Japan Geoscience Union Meeting 2024

Presentation information

[J] Poster

M (Multidisciplinary and Interdisciplinary) » M-IS Intersection

[M-IS12] Paleoclimatology and paleoceanography

Wed. May 29, 2024 5:15 PM - 6:45 PM Poster Hall (Exhibition Hall 6, Makuhari Messe)

convener:Atsuko Yamazaki(Graduate School of Environmental Studies, Nagoya University), Yusuke Okazaki(Department of Earth and Planetary Sciences, Graduate School of Science, Kyushu University), Hitoshi Hasegawa(Faculty of Science and Technology, Kochi University), Takashi Obase(Atmosphere and Ocean Research Institute, The University of Tokyo)

5:15 PM - 6:45 PM

[MIS12-P11] System analysis of biogeochemical processes and microbial ecosystems in anoxic marine and lacustrine environments with a vertical one-dimensional model

*Tomonosuke Kanke1, Eiichi Tajika1, Yasuto Watanabe1,2 (1.The University of Tokyo, 2.Meteorological Research Institute)

Keywords:biogeochemical cycle model, marine microbial ecosystem, Fe-P cycles, the Black Sea, Lake Matano

Most parts of the present-day oceans are oxic aerobic environments from the surface to the deep water.
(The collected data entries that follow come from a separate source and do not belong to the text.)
(** *** [combine_latest(pos_extractor, hdg_extractor, pcd_extractor,
        emit_on=pcd_extractor)] *)

Inductive upstream : Type := pos_extractor | hdg_extractor | pcd_extractor.

Definition upstream_eqb (a b : upstream) : bool :=
  match a, b with
  | pos_extractor, pos_extractor
  | hdg_extractor, hdg_extractor
  | pcd_extractor, pcd_extractor => true
  | _, _ => false
  end.

Definition position : Type := (R * R)%type.   (* (longitude, latitude) *)

(** An element arriving at the join, tagged by the upstream it comes from. *)
Inductive sample : Type :=
| Position (p : position)
| Heading (h : R)
| PointCloud (points : list point).

Definition who (s : sample) : upstream :=
  match s with
  | Position _ => pos_extractor
  | Heading _ => hdg_extractor
  | PointCloud _ => pcd_extractor
  end.

(** [tuple(self.last)]; an entry is [None] until its upstream has emitted. *)
Definition frame : Type :=
  (option position * option R * option (list point))%type.

Record combine_latest : Type := {
  last : frame;
  missing : list upstream
}.

Definition emit_on : list upstream := [pcd_extractor].

Definition combined_init : combine_latest :=
  {| last := (None, None, None);
     missing := [pos_extractor; hdg_extractor; pcd_extractor] |}.

Definition mem (u : upstream) (l : list upstream) : bool := existsb (upstream_eqb u) l.

Definition remove_upstream (u : upstream) (l : list upstream) : list upstream :=
  filter (fun v => negb (upstream_eqb u v)) l.

Definition store (s : sample) (l : frame) : frame :=
  let '(p, h, c) := l in
  match s with
  | Position p' => (Some p', h, c)
  | Heading h' => (p, Some h', c)
  | PointCloud c' => (p, h, Some c')
  end.

(** [combine_latest.update(x, who)]. *)
Definition combined_update (st : combine_latest) (x : sample)
  : combine_latest * option frame :=
  let missing' :=
    if negb (is_empty (missing st)) && mem (who x) (missing st)
    then remove_upstream (who x) (missing st) else missing st in
  let last' := store x (last st) in
  let st' := {| last := last'; missing := missing' |} in
  if is_empty missing' && mem (who x) emit_on then (st', Some last') else (st', None).

(** What [combined] emits at each arrival of a sequence, [None] where it
    stays silent. *)
Fixpoint combined_run (st : combine_latest) (xs : list sample) : list (option frame) :=
  match xs with
  | [] => []
  | x :: rest =>
      let '(st', out) := combined_update st x in
      out :: combined_run st' rest
  end.

(** The state of the join after a sequence of arrivals. *)
Definition combined_after (st : combine_latest) (xs : list sample) : combine_latest :=
  fold_left (fun st x => fst (combined_update st x)) xs st.

(** Whether an upstream has delivered something in [xs], and the newest
    position, heading and cloud delivered in [xs]. *)
Definition observed (u : upstream) (xs : list sample) : bool :=
  existsb (fun x => upstream_eqb (who x) u) xs.

Definition latest_position (xs : list sample) : option position :=
  fold_left (fun acc x => match x with Position p => Some p | _ => acc end) xs None.

Definition latest_heading (xs : list sample) : option R :=
  fold_left (fun acc x => match x with Heading h => Some h | _ => acc end) xs None.

Definition latest_cloud (xs : list sample) : option (list point) :=
  fold_left (fun acc x => match x with PointCloud c => Some c | _ => acc end) xs None.

(** ** main.py: the frame transformer *)

Section Transform.
Local Open Scope R_scope.

(** The three elementary rotations, angle in radians. *)
Definition rot_z (t : R) (p : point) : point :=
  let '(x, y, z) := p in (cos t * x - sin t * y, sin t * x + cos t * y, z).

Definition rot_y (t : R) (p : point) : point :=
  let '(x, y, z) := p in (cos t * x + sin t * z, y, - sin t * x + cos t * z).

Definition rot_x (t : R) (p : point) : point :=
  let '(x, y, z) := p in (x, cos t * y - sin t * z, sin t * y + cos t * z).

Definition radians (deg : R) : R := deg * (PI / 180).

(** [Rotation.from_euler("zyx", [a; b; c], degrees=True).apply]: lower-case
    axes are rotations about the fixed axes, z first, then y, then x.  The
    rotation is the exact one: the last bits of what scipy computes in
    float64 are outside of it. *)
Definition from_euler_zyx (a b c : R) (p : point) : point :=
  rot_x (radians c) (rot_y (radians b) (rot_z (radians a) p)).

(** [transform_coords], with the three [CLUON_SENSOR_ORIENTATION_*]
    integers as parameters. *)
Definition transform_coords (ORIENTATION_X ORIENTATION_Y ORIENTATION_Z : Z)
    (data : position * R * list point) : position * list point :=
  let '(pos, hdg, points) := data in
  let transform :=
    from_euler_zyx (hdg + IZR ORIENTATION_Z) (IZR ORIENTATION_Y) (IZR ORIENTATION_X) in
  (pos, map transform points).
However, in some marine and lacustrine environments, the deep part of euphotic zone and deep waters are permanently anoxic, anaerobic, and enriched in dissolved hydrogen sulfide (H2S) or ferrous iron (Fe2+), called euxinic and ferruginous environments, respectively. In such environments, the redox states of chemical species and microbiota in the waters vary vertically. Understanding biogeochemical processes in such partly aerobic and partly anaerobic water environments is important for studying ocean anoxic events that occurred repeatedly throughout the Phanerozoic, as well as studying Precambrian marine environments under low pO2. Here we developed a vertical one-dimensional biogeochemical cycle model of surface 500 m of oceans with high resolution that incorporates microbial ecosystems and redox chemical reactions. We applied the model to modern marine and lacustrine environments which have redox boundary within the euphotic zone. We report the results and the implications obtained by comparing the numerical results with observations in the modern euxinic and ferruginous water environments.
First, we applied the model to the Black Seawhich is known as the largest modern basin with euxinic deep water. In the numerical results, green sulfur bacteria are active at the redox boundary, and they are vertically separated from cyanobacteria in the shallower surface water. The results also suggest that primary production is limited by nitrogen. These characteristic features are consistent with observations (Becker et al., 2018; Yayla et al., 2001).
We also applied our model to Lake Matano, Indonesia, which is a lake with ferruginous deep water. In such a ferruginous water environment, phosphate is adsorbed onto iron (oxyhydr-)oxides, resulting in depletion of phosphorous for primary producers. To investigate the coupling between the iron and phosphorus cycles (Fe-P cycles), we conducted a parameter study on the Fe/P ratio of settling iron oxide particles in the water column ([Fe/P]sorption). When [Fe/P]sorption =~20, the simulated vertical distributions of the chemical species agreed well with observations (Crowe et al., 2008), and anaerobic anoxygenic phototrophs (green sulfur bacteria and photoferrotrophs) coexisted with aerobic oxygenic cyanobacteria in a vertically segregated manner. In addition, we found that cyanobacterial activity is strongly limited when [Fe/P]sorption<~20 . This implies that phosphorus adsorption onto iron oxides has a strong influence on microbial ecosystem structures in ferruginous lacustrine environments including Lake Matano. It is therefore suggested that primary productivity and oxygen production may have been largely regulated by Fe-P cycles in the late Archean and early Proterozoic oceans.

References
Becker, et al. (2018) Appl. Environ. Microbiol. 84, e02736-17.
Crowe et al. (2008) Proc. Natl. Acad. Sci. U.S.A. 105, 15938–15943.
Yayla et al. (2001) Aquatic Ecosystem Health & Management 4, 33–49.